Store 512-bits of integer data from a into memory.

mem_addr must be aligned on a 64-byte boundary or a general-protection exception will be generated.



_mm512_store_epi64

extern void __cdecl _mm512_store_epi64(void* mem_addr, __m512i a);

Store 512-bits (composed of eight packed int64 elements ) from a into memory.

mem_addr must be aligned on a 64-byte boundary or a general-protection exception will be generated.



_mm512_mask_store_epi64

extern void __cdecl _mm512_mask_store_epi64(void* mem_addr, __mmask8 k, __m512i a);

Store packed int64 elements from a into memory using writemask k.

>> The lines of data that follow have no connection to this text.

(** C10.  The divisor of line 185 is the maximum of the scores, whatever
    it is.  When the maximum is positive every quotient is finite; when it
    is 0 the division by zero is reached at every entry: no quotient is
    finite and the one of the maximum itself is not-a-number; when it is
    negative every quotient is at least 1, so the result is no longer
    scaled into [0, 1]. *)
Theorem normalize_unguarded (scores : list Q) (m : Q) :
  torch_max scores = Some m ->
  exists a,
    normalize_uncertainty scores = Some a /\
    a = map (fun x => fdiv x m) scores /\
    ((0 < m)%Q -> Forall (fun v => is_finite v = true) a) /\
    ((m == 0)%Q -> Forall (fun v => is_finite v = false) a /\ In NaN a) /\
    ((m < 0)%Q -> Forall (fun v => exists q, v = Finite q /\ (1 <= q)%Q) a).
Proof.
  intros Hm. eexists. split; [|split; [reflexivity|]].
  { unfold normalize_uncertainty. rewrite Hm. reflexivity. }
  pose proof (torch_max_in _ _ Hm) as Hin.
  pose proof (torch_max_ge _ _ Hm) as Hge.
  split; [|split].
  - intros H. apply Forall_fmap, List.Forall_forall. intros x _. simpl.
    rewrite fdiv_nonzero by lra. reflexivity.
  - intros H. split.
    + apply Forall_fmap, List.Forall_forall. intros x _. simpl.
      apply fdiv_zero. exact H.
    + apply List.in_map_iff. exists m. split; [|exact Hin].
      apply fdiv_zero_zero; exact H.
  - intros H. apply Forall_fmap. rewrite List.Forall_forall in *.
    intros x Hx. simpl. rewrite fdiv_nonzero by lra.
    eexists. split; [reflexivity|]. apply Qdiv_neg_ge_1; auto.
Qed.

mem_addr must be aligned on a 64-byte boundary or a general-protection exception will be generated.



_mm512_mask_storeu_epi32

extern void __cdecl _mm512_mask_storeu_epi32(void* mem_addr, __mmask16 k, __m512i a);

Store packed int32 elements from a into memory using writemask k.

mem_addr does not need to be aligned on any particular boundary.



_mm512_mask_storeu_epi64

extern void __cdecl _mm512_mask_storeu_epi64(void* mem_addr, __mmask8 k, __m512i a);

Store packed int64 elements from a into memory using writemask k.

mem_addr does not need to be aligned on any particular boundary.



_mm512_storeu_si512

extern void __cdecl _mm512_storeu_si512(void* mem_addr, __m512i a);

Store 512-bits of integer data from a into memory.

mem_addr does not need to be aligned on any particular boundary.



_mm512_stream_si512

extern void __cdecl _mm512_stream_si512(void* mem_addr, __m512i a);

Store 512-bits of integer data from a into memory using a non-temporal memory hint.